ATLANTA & NEW YORK--()--Intercontinental Exchange (NYSE: ICE), a leading operator of global exchanges and clearing houses and provider of mortgage technology, data and listings services, announced today that Cyprus Parent, LP, an entity controlled by Thoma Bravo and formerly known as Ellie Mae Parent, LP (the “selling stockholder”), intends to offer for sale in an underwritten secondary offering 9,180,569 shares of ICE’s common stock pursuant to ICE’s shelf registration statement filed with the Securities and Exchange Commission (SEC). The shares being offered were originally issued to the selling stockholder in connection with the acquisition of Ellie Mae, Inc., which ICE completed on September 4, 2020.

ICE is not selling any shares and will not receive any proceeds from this offering.

Morgan Stanley & Co. LLC will act as the underwriter for the offering.

This press release does not constitute an offer to sell or the solicitation of an offer to buy any securities, nor will there be any sale of any securities in any jurisdiction in which such offer, solicitation or sale would be unlawful prior to registration or qualification under the securities laws of any such jurisdiction.
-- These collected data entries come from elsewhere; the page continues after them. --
(** C5 (the total is the sum of its parts).  Whatever the state of a
    tracking session was, a tick that records a measurement leaves the
    total equal to the sum of the three domain accumulators as they are
    after the tick, each being its old value plus the increment of this
    tick: the old total plays no part.  Hence the equality holds after
    every event of every session. *)
Theorem C5_total_recomputed :
  (forall w s s' l m,
     isTracking s = true ->
     measurePowerAndEnergy w s = (Normal tt, s', l) ->
     measurements s' = (measurements s ++ [m])%list ->
     totalEnergy s' = totalCpuEnergy s' + totalRamEnergy s' + totalGpuEnergy s' /\
     totalCpuEnergy s' = totalCpuEnergy s + cpuEnergy m /\
     totalRamEnergy s' = totalRamEnergy s + ramEnergy m /\
     totalGpuEnergy s' = totalGpuEnergy s + gpuEnergy m /\
     m_totalEnergy m = totalEnergy s') /\
  (forall o u1 u2 em es,
     let s := state_after es (new o u1 u2 em) in
     totalEnergy s = totalCpuEnergy s + totalRamEnergy s + totalGpuEnergy s).
Proof.
  split.
  - intros w s s' l m Ht E Hm.
    destruct (measure_recorded w s (Normal tt) s' l m Ht E Hm).
    repeat split; assumption.
  - intros o u1 u2 em es s.
    apply (session_invariant total_is_sum).
    + exact total_is_sum_energy.
    + exact total_is_sum_reset.
    + exact total_is_sum_tick.
Qed.

Lemma C5_total_recomputed_witness :
  let s := state_after
             [Start (Scenario.at_time Scenario.laptop 0)
                    (Scenario.at_time Scenario.laptop 0)]
             Scenario.default_tracker in
  let s' := snd (fst (measurePowerAndEnergy
                        (Scenario.at_time Scenario.laptop 1000) s)) in
  length (measurements s') = 2%nat /\
  totalEnergy s' = totalCpuEnergy s' + totalRamEnergy s' + totalGpuEnergy s'.
Proof.
  cbv zeta.
  set (s := state_after _ Scenario.default_tracker).
  set (w := Scenario.at_time Scenario.laptop 1000).
  destruct (measurePowerAndEnergy w s) as [[r s'] l] eqn:E.
  assert (Hr : r = Normal tt).
  { replace r with (fst (fst (measurePowerAndEnergy w s))) by now rewrite E.
    vm_compute. reflexivity. }
  assert (Hm : exists m, measurements s' = (measurements s ++ [m])%list).
  { replace s' with (snd (fst (measurePowerAndEnergy w s))) by now rewrite E.
    eexists. vm_compute. reflexivity. }
  destruct Hm as (m & Hm). subst r. cbn [fst snd].
  split.
  - rewrite Hm, length_app. vm_compute. reflexivity.
  - apply (proj1 C5_total_recomputed w s s' l m); [reflexivity | exact E | exact Hm].
Defined.

(** ** Stopping a tracker that is not running *)

(** C9.  [stop()] on a tracker that is not tracking (never started, or
    already stopped) logs one warning, returns [0] and leaves the whole
    tracker, with its accumulators and its measurement log, as it was. *)
Theorem C9_stop_when_not_running final fin write s :
  isTracking s = false ->
  stop final fin write s =
    (Normal (Finite 0), s, [(WARN, "Emissions tracking is not running")]).
Proof.
  intros H. unfold stop, bind, gets. rewrite H. reflexivity.
Qed.

Lemma C9_stop_when_not_running_witness :
  stop (Scenario.at_time Scenario.laptop 0) 0 (Normal tt) Scenario.default_tracker =
    (Normal (Finite 0), Scenario.default_tracker,
     [(WARN, "Emissions tracking is not running")]).
Proof.
  apply (C9_stop_when_not_running
           (Scenario.at_time Scenario.laptop 0) 0 (Normal tt)
           Scenario.default_tracker).
  reflexivity.
Defined.

(** ** The intensity of an unknown country *)

Lemma inherited_key_spec key :
  inherited_key key = true <-> In key Object_prototype_keys.
Proof.
  unfold inherited_key. rewrite existsb_exists. split.
  - intros (k & Hk & E). apply String.eqb_eq in E. now subst.
  - intros H. exists key. split; [exact H | apply String.eqb_refl].
Qed.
ICE has filed a registration statement (including a prospectus) and will file a final prospectus supplement with the SEC for the offering to which this communication relates. You may obtain these documents for free by visiting EDGAR on the SEC website at: www.sec.gov. Alternatively, copies of the final prospectus supplement and accompanying prospectus relating to the offering, when available, may be obtained from: Morgan Stanley & Co. LLC, Attention: Prospectus Department, 180 Varick Street, 2nd Floor, New York, New York 10014.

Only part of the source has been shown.